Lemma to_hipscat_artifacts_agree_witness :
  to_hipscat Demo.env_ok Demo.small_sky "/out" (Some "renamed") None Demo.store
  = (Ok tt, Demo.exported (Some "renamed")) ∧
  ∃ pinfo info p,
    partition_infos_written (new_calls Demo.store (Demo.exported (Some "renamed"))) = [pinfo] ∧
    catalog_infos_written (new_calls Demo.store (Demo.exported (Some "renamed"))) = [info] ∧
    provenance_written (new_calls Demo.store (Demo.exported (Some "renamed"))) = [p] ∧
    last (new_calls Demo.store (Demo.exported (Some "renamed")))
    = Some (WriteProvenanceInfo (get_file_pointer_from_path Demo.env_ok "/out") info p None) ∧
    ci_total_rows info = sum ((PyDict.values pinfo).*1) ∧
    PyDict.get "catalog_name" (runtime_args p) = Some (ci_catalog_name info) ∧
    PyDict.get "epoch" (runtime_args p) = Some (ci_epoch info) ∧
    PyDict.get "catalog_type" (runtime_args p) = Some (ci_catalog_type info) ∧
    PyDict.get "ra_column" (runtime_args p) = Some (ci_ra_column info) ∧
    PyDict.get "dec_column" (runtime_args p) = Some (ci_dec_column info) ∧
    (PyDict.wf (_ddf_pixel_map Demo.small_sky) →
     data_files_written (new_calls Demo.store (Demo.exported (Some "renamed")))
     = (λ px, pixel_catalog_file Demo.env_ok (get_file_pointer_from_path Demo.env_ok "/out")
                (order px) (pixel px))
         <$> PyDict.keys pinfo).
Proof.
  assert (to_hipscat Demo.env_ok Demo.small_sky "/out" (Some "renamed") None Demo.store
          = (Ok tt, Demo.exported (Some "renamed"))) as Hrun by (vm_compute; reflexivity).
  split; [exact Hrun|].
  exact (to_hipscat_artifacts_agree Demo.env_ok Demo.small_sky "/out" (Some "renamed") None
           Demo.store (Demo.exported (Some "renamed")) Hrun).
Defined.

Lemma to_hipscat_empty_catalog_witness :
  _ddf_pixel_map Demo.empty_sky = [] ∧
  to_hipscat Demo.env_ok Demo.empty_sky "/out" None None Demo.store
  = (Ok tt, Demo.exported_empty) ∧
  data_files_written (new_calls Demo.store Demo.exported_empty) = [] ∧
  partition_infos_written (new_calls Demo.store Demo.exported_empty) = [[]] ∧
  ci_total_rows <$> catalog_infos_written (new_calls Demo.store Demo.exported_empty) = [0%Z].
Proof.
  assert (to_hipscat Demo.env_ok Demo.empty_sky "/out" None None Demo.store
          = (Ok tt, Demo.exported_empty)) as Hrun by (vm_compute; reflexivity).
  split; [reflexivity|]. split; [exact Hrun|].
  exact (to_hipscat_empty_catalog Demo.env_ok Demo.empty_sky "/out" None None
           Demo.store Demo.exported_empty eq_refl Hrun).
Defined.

### Task prompt
All lines from the one with "Demo.empty_sky = [] ∧" through the end of the records need to be copied exactly, and no other lines.

### Output for this exercise
  _ddf_pixel_map Demo.empty_sky = [] ∧
  to_hipscat Demo.env_ok Demo.empty_sky "/out" None None Demo.store
  = (Ok tt, Demo.exported_empty) ∧
  data_files_written (new_calls Demo.store Demo.exported_empty) = [] ∧
  partition_infos_written (new_calls Demo.store Demo.exported_empty) = [[]] ∧
  ci_total_rows <$> catalog_infos_written (new_calls Demo.store Demo.exported_empty) = [0%Z].
Proof.
  assert (to_hipscat Demo.env_ok Demo.empty_sky "/out" None None Demo.store
          = (Ok tt, Demo.exported_empty)) as Hrun by (vm_compute; reflexivity).
  split; [reflexivity|]. split; [exact Hrun|].
  exact (to_hipscat_empty_catalog Demo.env_ok Demo.empty_sky "/out" None None
           Demo.store Demo.exported_empty eq_refl Hrun).
Defined.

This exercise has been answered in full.